7 Books Every Data Scientist
Must Read In 2023
"The Art of Statistics: Learning from Data"
by David Spiegelhalter
This book explores the principles and techniques of statistics, providing valuable insights into how data can be effectively analyzed and interpreted.
"Python for Data Analysis"
by Wes McKinney
As Python is a popular programming language for data science, this book offers a comprehensive guide to using Python for data manipulation, analysis, and visualization.
by Ian Goodfellow, Yoshua Bengio, and Aaron Courville
Deep learning is a crucial aspect of modern data science.
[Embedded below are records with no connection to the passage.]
(** X16. The import of a non-empty file, watched by the handler's
    callback for the size of that file, sends percentages that strictly
    increase and lie between 1 and 100, whether the import succeeds or
    fails; when the file is piped to its end, the last of them is 100. *)
Theorem import_progress_reaches_100 i n base label dbName sqlFile data w :
  files w !! sqlFile = Some (File data) →
  data ≠ "" →
  ∃ ps,
    emitted (importSql dbName sqlFile
               (Some (import_progress i n base label (Z.of_nat (String.length data))))
               throttle0 w).2
    = emitted w ++ map (λ p, mkEvent i n (Some base) label (Some p)) ps
    ∧ StronglySorted Z.lt ps
    ∧ Forall (λ p, 1 ≤ p ≤ 100) ps
    ∧ (unread (wait (CmdImport dbName sqlFile)
                 (launch (CmdImport dbName sqlFile) w)).1 = 0%nat →
       last ps = Some 100).
Proof.
  intros Hfile Hdata.
  set (size := Z.of_nat (String.length data)).
  assert (0 < size) as Hs by (subst size; destruct data; [done | simpl; lia]).
  destruct (read_chunks_spec data) as [Hsum Hpos]. fold size in Hsum.
  destruct (import_percentage_ends size Hs) as [H0 H100].
  set (r := (wait (CmdImport dbName sqlFile) (launch (CmdImport dbName sqlFile) w)).1).
  assert (Forall (λ c, 0 < c) (chunks_piped r data)) as Hpos'.
  { unfold chunks_piped. by apply Forall_take. }
  pose proof (sum_take_le (length (read_chunks data) - unread r) _ Hpos) as Hle.
  fold (chunks_piped r data) in Hle. rewrite Hsum in Hle.
  destruct (import_on_data i n base label size (chunks_piped r data) Hs Hpos'
              0 throttle0 (host w) (eq_sym H0)) as (ps & Hps & Hsorted & Hrange & Hlast).
  rewrite Z.add_0_l, H0 in Hrange, Hlast.
  pose proof (import_percentage_mono size _ _ Hs (proj2 Hle)) as Hfin.
  rewrite H100 in Hfin.
  exists ps. split; [|split; [done|split]].
  - unfold emitted. rewrite (importSql_host _ _ _ _ data) by done. fold r.
    rewrite Hps, rev_app_distr, rev_involutive. done.
  - eapply Forall_impl; [exact Hrange|]. intros p. simpl. lia.
  - intros Hall.
    assert (chunks_piped r data = read_chunks data) as Heq.
    { unfold chunks_piped. by rewrite Hall, Nat.sub_0_r, firstn_all. }
    rewrite Heq, Hsum, H100 in Hlast. apply Hlast. lia.
Qed.

(** ** The events of a batch *)

Lemma grows_getDatabaseInfo P Q d :
  P (CmdInfo d) → respects (grows P Q) (getDatabaseInfo d).
Proof. intros Hc w. rewrite getDatabaseInfo_world. by apply grows_after. Qed.

Lemma restore_label_not_export t : restore_label t ≠ export_label.
Proof. unfold restore_label, export_label. by rewrite append_cons. Qed.

Lemma export_percentage_max x : export_percentage x ≤ 95.
Proof. unfold export_percentage. lia. Qed.

Lemma export_progress_sends_capped (Q : ProgressEvent → Prop) i n base :
  (∀ pct, pct ≤ 95 → Q (mkEvent i n (Some base) export_label (Some pct))) →
  sends Q (Some (export_progress i n base)).
Proof.
  intros HQ x s h. simpl. unfold export_progress.
  pose proof (Date_now_sent h) as Hs. destruct (Date_now h) as [now h1]. simpl in Hs.
  destruct (export_emits _ _ _); simpl.
  - eexists [_]. rewrite Hs. split; [done|].
    repeat constructor. apply HQ, export_percentage_max.
  - by exists [].
Qed.

Lemma grows_slim_item (Q : ProgressEvent → Prop) i n f slimDir ex rc :
  (∀ l pct, l ≠ export_label → Q (mkEvent i n (Some (baseName f)) l (Some pct))) →
  (∀ pct, pct ≤ 95 → Q (mkEvent i n (Some (baseName f)) export_label (Some pct))) →
  respects (grows (λ _, True) Q) (slim_item i n f slimDir ex rc).
Proof.
  intros Hother Hexport.
  pose proof (grows_preorder (λ _ : Cmd, True) Q).
  assert (∀ t, respects (grows (λ _, True) Q) (restore_to i n f slimDir t)) as Hrestore.
  { intros t. pose proof (restore_label_not_export t).
    unfold restore_to, recreate, progress.
    repeat first
      [ progress intros
      | apply grows_send; apply Hother; done
      | apply grows_databaseExists; done
      | apply grows_dropDatabase; done
      | apply grows_createDatabase; done
      | apply grows_getDatabaseInfo; done
      | apply grows_stat_size
      | apply grows_importSql;
          [done | apply import_progress_sends; intros; apply Hother; done]
      | apply respects_ret
      | apply respects_if
      | apply respects_bind
      | done ]. }
  unfold slim_item, item_body, on_error, cleanup, cleanup_attempt, report,
    restore_step, slim_steps, recreate, progress.
  repeat first
    [ progress intros
    | apply Hrestore
    | apply grows_send; first [apply Hexport; lia | apply Hother; done]
    | apply grows_databaseExists; done
    | apply grows_dropDatabase; done
    | apply grows_createDatabase; done
    | apply grows_stat_size
    | apply grows_importSql;
        [done | apply import_progress_sends; intros; apply Hother; done]
    | apply grows_exportSlimSql;
        [done | done | by apply export_progress_sends_capped]
    | apply respects_ret
    | apply respects_if
    | apply respects_swallow
    | apply respects_bind
    | apply respects_try_catch
    | match goal with |- respects _ (match ?x with _ => _ end) => destruct x end
    | done ].
Qed.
This book provides a comprehensive introduction to deep learning concepts and techniques.
"Storytelling with Data: A Data Visualization Guide for Business Professionals"
by Cole Nussbaumer Knaflic
Effective data visualization is essential for conveying insights. This book offers practical guidance on how to create compelling visualizations that tell a story.
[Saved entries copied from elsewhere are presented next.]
Definition record (e : Event) (w : World) : World :=
  mkWorld (objects w) (pendingNotifications w) (interfaceValid w)
    (applicationName w) (nextWatcher w) (trace w ++ [e]).

Definition store (this : Addr) (n : DBusNotification) (w : World) : World :=
  mkWorld (<[this := n]> (objects w)) (pendingNotifications w) (interfaceValid w)
    (applicationName w) (nextWatcher w) (trace w).

Definition destroy (this : Addr) (w : World) : World :=
  mkWorld (delete this (objects w)) (pendingNotifications w) (interfaceValid w)
    (applicationName w) (nextWatcher w) (trace w).

Definition setMap (m : gmap Z Addr) (w : World) : World :=
  mkWorld (objects w) m (interfaceValid w)
    (applicationName w) (nextWatcher w) (trace w).

Definition newWatcher (w : World) : World :=
  mkWorld (objects w) (pendingNotifications w) (interfaceValid w)
    (applicationName w) (S (nextWatcher w)) (trace w).

Definition setInterfaceValid (b : bool) (w : World) : World :=
  mkWorld (objects w) (pendingNotifications w) b
    (applicationName w) (nextWatcher w) (trace w).

(** [notification->m_id = id] through a pointer *)
Definition assignId (a : Addr) (id : IDType) (w : World) : World :=
  mkWorld (alter (set_m_id id) a (objects w)) (pendingNotifications w)
    (interfaceValid w) (applicationName w) (nextWatcher w) (trace w).

(** *** Iterators of [std::map]

    An iterator is [end()] or designates the node of a key.  It can be
    dereferenced as long as that node is in the map; [erase] destroys the
    node, after which [i->first] and [i->second] have no defined value. *)
Definition iterator := option IDType.

Definition find (m : gmap Z Addr) (id : IDType) : iterator :=
  match m !! id with Some _ => Some id | None => None end.

Definition it_first (m : gmap Z Addr) (i : iterator) : option IDType :=
  match i with
  | Some k => match m !! k with Some _ => Some k | None => None end
  | None => None
  end.

Definition it_second (m : gmap Z Addr) (i : iterator) : option Addr :=
  match i with Some k => m !! k | None => None end.

Definition erase (i : iterator) (w : World) : World :=
  match i with
  | Some k => record (MapErase k) (setMap (delete k (pendingNotifications w)) w)
  | None => w
  end.

(** ** Member functions *)

(** The four states of the specification, read off [m_id]. *)
Inductive State :=
| Unassigned
| PendingSingle
| PendingCoalesced
| Assigned (id : IDType).

Definition stateOf (id : IDType) : State :=
  if id =? initialId then Unassigned
  else if id =? pendingId then PendingSingle
  else if id =? pendingId2 then PendingCoalesced
  else Assigned id.

(** [DBusNotification::isPending()] *)
Definition isPending (n : DBusNotification) : bool :=
  (m_id n =? pendingId) || (m_id n =? pendingId2).

(** Modelled from the spec: [isVisible()] is defined in dbusnotification.h,
    which is not among the sources; the specification says it is true iff
    the state is [Assigned]. *)
Definition isVisible (n : DBusNotification) : bool :=
  match stateOf (m_id n) with Assigned _ => true | _ => false end.

(** The constructor taking the icon name; [initInterface] has run, the
    world holds the interface it created. *)
Definition construct (this : Addr) (title icon : QString) (timeout : Z) (w : World) : World :=
  store this (mkDBusNotification initialId None [] title [] icon timeout [] ∅) w.

(** [DBusNotification::setIcon(NotificationIcon)] *)
Definition setIcon (icon : NotificationIcon) (n : DBusNotification) : DBusNotification :=
  match icon with
  | Information => set_m_icon (QStringLiteral "dialog-information"%string) n
  | Warning => set_m_icon (QStringLiteral "dialog-warning"%string) n
  | Critical => set_m_icon (QStringLiteral "dialog-critical"%string) n
  | OtherIcon => n
  end.
(** * mmap_lib::map: the persistent Robin-Hood hash map of LiveHD

    A shallow embedding of [mmap_map.hpp] (class [mmap_lib::detail::map]):
    the mapped region (header words, info bytes, key/value slots), the
    fallback header used while nothing is mapped, the lock words, and the
    operations [set]/[get]/[has]/[find]/[erase]/[reserve]/[clear] with the
    private helpers they call.  Machine integers are [Z] with the
    wrap-around of their C++ type written out; [assert] is a failure of the
    operation; loops carry a step budget. *)

From stdpp Require Import base tactics list numbers option.
Local Open Scope Z_scope.

(** ** Machine integers *)

(** [uint64_t] / [size_t] on the 64-bit build. *)
Definition u64 (x : Z) : Z := x mod 2 ^ 64.
(** [unsigned int]. *)
Definition u32 (x : Z) : Z := x mod 2 ^ 32.
(** [int] and [InfoType = int32_t]: two's complement. *)
Definition i32 (x : Z) : Z := (x + 2 ^ 31) mod 2 ^ 32 - 2 ^ 31.
(** [uint8_t]. *)
Definition u8 (x : Z) : Z := x mod 2 ^ 8.

(** [sizeof(int)] on every data model the header supports (ILP32, LP64,
    LLP64). *)
Definition sizeof_int : Z := 4.
Definition mmap_map_BITNESS : Z := 64.

(** ** Outcome of an operation *)

Inductive err : Type :=
| AssertFailed   (* an [assert] of the source does not hold *)
| NullDeref      (* [mInfo]/[mKeyVals]/[mInfoInc] used while nothing is mapped *)
| MapFailed      (* mmap_gc could not map the region *)
| Diverges.      (* a loop did not finish within the step budget *)

Inductive res (A : Type) : Type :=
| Ok (a : A)
| Fail (e : err).
Arguments Ok {A} a.
Arguments Fail {A} e.

Global Instance res_ret : MRet res := λ A a, Ok a.
Global Instance res_bind : MBind res :=
  λ A B f c, match c with Ok a => f a | Fail e => Fail e end.

(** [assert(b)]. *)
Definition cassert (b : bool) : res unit :=
  if b then Ok tt else Fail AssertFailed.

Notation "'must' b ;; k" := (cassert b ≫= λ _, k)
  (at level 20, b at level 99, k at level 200, only parsing, right associativity).

(** ** Template parameters of [map<MaxLoadFactor100, Key, T, Hash>] *)

Class MapTemplate : Type := {
  Key : Type;
  T : Type;
  Key_eq_dec :: EqDecision Key;               (* [operator==], used by [equals] *)
  MaxLoadFactor100 : Z;
  MaxLoadFactor100_range : 10 < MaxLoadFactor100 < 100;   (* the [static_assert] *)
  Hash : Key → Z;                             (* [Hash::operator()] *)
  Hash_is_mmap_lib_hash : bool;               (* [is_same<mmap_lib::hash<Key>, Hash>] *)
  sizeof_Node : Z;
  sizeof_Node_pos : 0 < sizeof_Node;
  zero_Node : Key * T;                        (* a slot of zero-filled memory *)
  (* the environment *)
  mmap_limit : Z;                             (* the most bytes mmap_gc can map at once *)
  mmap_limit_int : mmap_limit < 2 ^ 31;
}.

(** ** Hashers *)

(** [hash<uint64_t>]: the murmurhash 3 finalizer. *)
Definition hash_uint64 (obj : Z) : Z :=
  let h := u64 obj in
  let h := Z.lxor h (Z.shiftr h 33) in
  let h := u64 (h * 0xff51afd7ed558ccd) in
  let h := Z.lxor h (Z.shiftr h 33) in
  let h := u64 (h * 0xc4ceb9fe1a85ec53) in
  let h := Z.lxor h (Z.shiftr h 33) in
  h.

(** [hash<uint32_t>]. *)
Definition hash_uint32 (h : Z) : Z :=
  Z.shiftr (u64 (0xca4bcaa75ec3f625 * u32 h)) 32.

(** ** The mapped region *)

(** [Node]: a slot holds the pair directly. *)
Abbreviation Node := (Key * T)%type.

Section Model.
Context `{MapTemplate}.

Definition InitialNumElements : Z := 1024.
Definition InitialInfoNumBits : Z := 5.
Definition InitialInfoInc : Z := u8 (Z.shiftl 1 InitialInfoNumBits).
Definition InitialInfoHashShift : Z := u8 (sizeof_int * 8 - InitialInfoNumBits).

(** The words of a mapping: [mmap_base[0..4]], the info bytes that start at
    [&mmap_base[5]] and the slots that start at [mKeyVals]. *)
Record Region : Type := {
  r_mask : Z;            (* mmap_base[0], [*mMask] *)
  r_num : Z;             (* mmap_base[1], [*mNumElements] *)
  r_max : Z;             (* mmap_base[2], [*mMaxNumElementsAllowed] *)
  r_infoInc : Z;         (* mmap_base[3], [*mInfoInc] *)
  r_infoHashShift : Z;   (* mmap_base[4], [*mInfoHashShift] *)
  r_info : list Z;       (* [mInfo[..]] *)
  r_keyvals : list Node  (* [mKeyVals[..]] *)
}.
"Data Science for Business"
by Foster Provost and Tom Fawcett
This book focuses on the intersection of data science and business, exploring how data-driven decision-making can drive business success.
"The Hundred-Page Machine Learning Book"
by Andriy Burkov
This concise book provides a comprehensive overview of machine learning concepts, algorithms, and practical applications.
"Applied Predictive Modeling"
by Max Kuhn and Kjell Johnson
This book delves into the practical aspects of predictive modeling, offering insights into techniques and best practices for building accurate predictive models.